Он не любил, когда с ним играли в игры и тратили его время.
Ира Зальцбург повернулся к Малвани и окинул его внимательным взглядом.
— Ах, да. Письмо, в котором описывается убийство в театре «Гаррик».
Малвани побледнел.
Хоть и было очевидно,
— Мы бы хотели взглянуть на письмо, мистер Зальцбург.
— Можете называть меня Ира, — предложил он, забрасывая ногу на ногу. — Как и все мои люди.
В последней фразе мне отчётливо послышалась фальшь.
Мы видели, как все на этом этаже относились к Ире Зальцбургу с огромным уважением, и было сложно представить, что хоть один из подчинённых обращался к нему «Ира».
Он поднял своё грузное тело из кресла и распахнул дверь офиса.
Зальцбург не сказал ни слова.

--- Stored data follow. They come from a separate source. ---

(** A number that may be written as a text, or what is wrong with it. *)
Definition number_arg (name : string) (v : value) : string + value :=
  match v with
  | VStr s => match int_of_str s with Some z => inr (VInt z) | None => inl (name +:+ " must be an integer") end
  | _ => inr v
  end.
Definition ask_top_k (v : value) : string + Z :=
  v ← number_arg "top_k" (match v with VNone => VInt 5 | _ => v end);
  match in_range 1 100 v with Some z => inr z | None => inl "top_k must be an integer between 1 and 100" end.
Definition ask_max_context_tokens (v : value) : string + value :=
  match v with
  | VNone => inr VNone
  | _ =>
      v ← number_arg "max_context_tokens" v;
      match int_claim v with
      | Some z => if z <? 1 then inl "max_context_tokens must be a positive integer" else inr v
      | None => inl "max_context_tokens must be a positive integer"
      end
  end.
Definition memory_ask (context : AuditContext) (kwargs : dict) : T dict :=
  match nonblank_text (arg "question" VNone kwargs) with
  | None => mret (invalid_input "question must be a non-empty string")
  | Some question =>
  match (top_k ← ask_top_k (arg "top_k" (VInt 5) kwargs); tokens ← ask_max_context_tokens (arg "max_context_tokens" VNone kwargs);
         inr (top_k, tokens)) with
  | inl m => mret (invalid_input m)
  | inr (top_k, max_context_tokens) =>
  caught_value_error
    (result_mode ← _validate_result_mode (py_str (arg "result_mode" (VStr "chunks") kwargs));
     response_format ← _validate_response_format (arg "response_format" (VStr CONCISE) kwargs);
     Ok (result_mode, response_format))
    (λ e, mret (invalid_input (error_text e)))
    (λ '(result_mode, response_format),
      asked ← try_except
        (res ← in_agent (hub_ask context current_owner_id (project_arg kwargs)
                 ([("question", VStr question); ("top_k", VInt top_k); ("max_context_tokens", max_context_tokens);
                   ("result_mode", VStr result_mode)] ++ search_options kwargs));
         mret (inr res))
        (λ e, answer ← on_denied "memory_ask" (failed "memory_ask" "ask_failed") e; mret (inl answer));
      match asked with
      | inl answer => mret answer
      | inr res =>
          plan ← lift (query_plan_of res);
          let formatted := with_query_plan (arg "include_query_plan" (VBool false) kwargs) plan (format_ask_response res response_format) in
          let response := _with_envelope_defaults formatted in
          mret (if String.eqb response_format CONCISE && negb (dict_has "results" formatted) then dict_pop "results" response else response)
      end)
  end end.
(** The format and the limit of a reading tool. *)
Definition fact_arguments (kwargs : dict) : result (string * option Z) :=
  response_format ← _validate_response_format (arg "response_format" (VStr CONCISE) kwargs);
  limit ← _validate_optional_limit (arg "limit" VNone kwargs) "limit";
  Ok (response_format, limit).
Definition memory_fact_search (context : AuditContext) (kwargs : dict) : T dict :=
  caught_value_error (fact_arguments kwargs) (λ e, mret (invalid_input (error_text e)))
    (λ '(response_format, limit),
      try_except
        (res ← in_agent (hub_fact_search context current_owner_id (project_arg kwargs)
                 ([option_arg "query" kwargs; option_arg "subject" kwargs;
                   ("include_superseded", VBool (truthy (arg "include_superseded" (VBool false) kwargs)))] ++ fact_options kwargs));
         mret (_with_envelope_defaults (format_fact_search_response res response_format limit)))
        (on_denied "memory_fact_search" raise)).
Definition memory_profile_get (context : AuditContext) (kwargs : dict) : T dict :=
  caught_value_error (fact_arguments kwargs) (λ e, mret (invalid_input (error_text e)))
    (λ '(response_format, limit),
      try_except
        (res ← in_agent (hub_profile_get context current_owner_id (project_arg kwargs)
                 (("subject", VStr (py_str (or_value (unwrap_array (arg "subject" (VStr "user") kwargs)) (VStr "user")))) :: fact_options kwargs));
         mret (_with_envelope_defaults (format_profile_response res response_format limit)))
        (on_denied "memory_profile_get" raise)).
Definition memory_lookup (context : AuditContext) (kwargs : dict) : T dict :=
  match nonblank_text (arg "query" VNone kwargs) with
  | None => mret (invalid_input "query must be a non-empty string")
  | Some query =>
      let top_k := arg "top_k" (VInt 5) kwargs in
      let project := project_arg kwargs in
      try_except
        (ask_result ← in_agent (hub_ask context current_owner_id project [("question", VStr query); ("top_k", top_k)]);
         search_result ← in_agent (hub_search context current_owner_id project [("query", VStr query); ("top_k", top_k)]);
         fact_result ← in_agent (hub_fact_search context current_owner_id project [("query", VStr query)]);
         profile_result ← in_agent (hub_profile_get context current_owner_id project [("subject", arg "subject" (VStr "user") kwargs)]);
         mret (_with_envelope_defaults
           [("status", VStr "ok"); ("query", VStr query); ("answer", VDict (format_ask_response ask_result CONCISE));
            ("memories", VDict (format_search_response search_result CONCISE));
            ("facts", VDict (format_fact_search_response fact_result CONCISE None));
            ("profile", VDict (format_profile_response profile_result CONCISE None))]))
        (on_access "memory_lookup" raise)
  end.
Definition memory_fact_supersede (context : AuditContext) (kwargs : dict) : T dict :=
  writing "memory_fact_supersede"
    match nonblank_text (arg "fact_id" VNone kwargs), nonblank_text (arg "superseded_by" VNone kwargs) with
    | None, _ => mret (invalid_input "fact_id must be a non-empty string")
    | _, None => mret (invalid_input "superseded_by must be a non-empty string")
    | Some fact_id, Some superseded_by =>
        try_except (res ← in_agent (hub_fact_supersede context current_owner_id (project_arg kwargs) fact_id superseded_by);
                    mret (_with_envelope_defaults res))
          (on_denied "memory_fact_supersede" raise)
    end.
(** [memory_pending_approve] and [memory_pending_reject] *)
Definition decision (tool_name : string) (decide : AuditContext → option string → value → string → M S dict)
    (context : AuditContext) (kwargs : dict) : T dict :=
  writing tool_name
    match nonblank_text (arg "id" VNone kwargs) with
    | None => mret (invalid_input "id must be a non-empty string")
    | Some id =>
        try_except (res ← in_agent (decide context current_owner_id (project_arg kwargs) id); mret (_with_envelope_defaults res))
          (on_denied tool_name raise)
    end.
Definition memory_pending_approve : AuditContext → dict → T dict := decision "memory_pending_approve" hub_approve.
Definition memory_pending_reject : AuditContext → dict → T dict := decision "memory_pending_reject" hub_reject.
Definition memory_project_list (context : AuditContext) (kwargs : dict) : T dict :=
  res ← in_agent (hub_project_list context current_owner_id); mret (_with_envelope_defaults res).
Definition memory_project_default_get (context : AuditContext) (kwargs : dict) : T dict :=
  res ← in_agent (hub_project_default_get context current_owner_id); mret (_with_envelope_defaults res).
Definition memory_project_get (context : AuditContext) (kwargs : dict) : T dict :=
  match nonblank_text (arg "project_id" VNone kwargs) with
  | None => mret (invalid_input "project_id must be a non-empty string")
  | Some project_id =>
      try_except (res ← in_agent (hub_project_get context current_owner_id project_id); mret (_with_envelope_defaults res))
        (on_denied "memory_project_get" raise)
  end.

По одному его кивку худой мужчина, говоривший о случае на суде, поднялся из-за стола и присоединился к нам. Он представился Фрэнком Райли — старшим репортёром криминальной хроники «Таймс».
Он положил перед нами письмо на уже знакомой голубой бумаге, написанное мелким почерком под необычным наклоном.
Пока мы быстро просматривали письмо, он присел на край редакторского стола.
Первую нестыковку заметил острый взор Алистера.
— Автор подписал это письмо вторником, — Алистер указал на верхний правый угол. — И ваш собственный штамп на письме подтверждает, что вы получили его во вторник.
Он ткнул пальцем в поставленную второпях ярко-красную печать: «Вторник, 13 марта».
— Но сегодня пятница, шестнадцатое число. А мы считали, что вы получили это письмо только сегодня утром.
— Вообще-то, — смущённо признался Ира, — мы получили его во вторник. Но решили, что это шутка. Мы получаем кучу писем от психов, которым больше нечем заняться.
— Тогда зачем вы его сохранили? — поинтересовался Алистер.
Ира пожал плечами.
— Если честно, то абсолютно случайно. Им занимался Фрэнк, а он у нас бережливый. Никогда не выбрасывает вещи, пока его кто-то не заставит. Ведь так, Фрэнк?
Они с репортёром обменялись заговорщицкими взглядами.
В тот момент я перестал доверять им обоим. Они делали вид, что идут на сотрудничество с нами, но на самом деле совсем не помогали.
Я изо всех сил пытался скрыть свой гнев, когда осознал, что жизнь Анни Жермен можно было спасти, если бы они восприняли серьёзно это письмо.
— Сегодня утром нам птичка на хвосте принесла новости о том, что вы нашли в театре «Гаррик». И тогда Фрэнк вспомнил об этом письме и показал его мне, — произнёс Ира.
— И что это была за птичка?
Мои глаза продолжали изучать лежащее передо мной письмо.
— Та, что работает в театре и получает солидные деньги за хорошие новости. Но я думаю, вы понимаете, что мы не выдаём свои источники, — излишне любезно ответил Фрэнк.
Я пристально посмотрел на Фрэнка, пытаясь понять, не послышался ли мне в его фразе сарказм.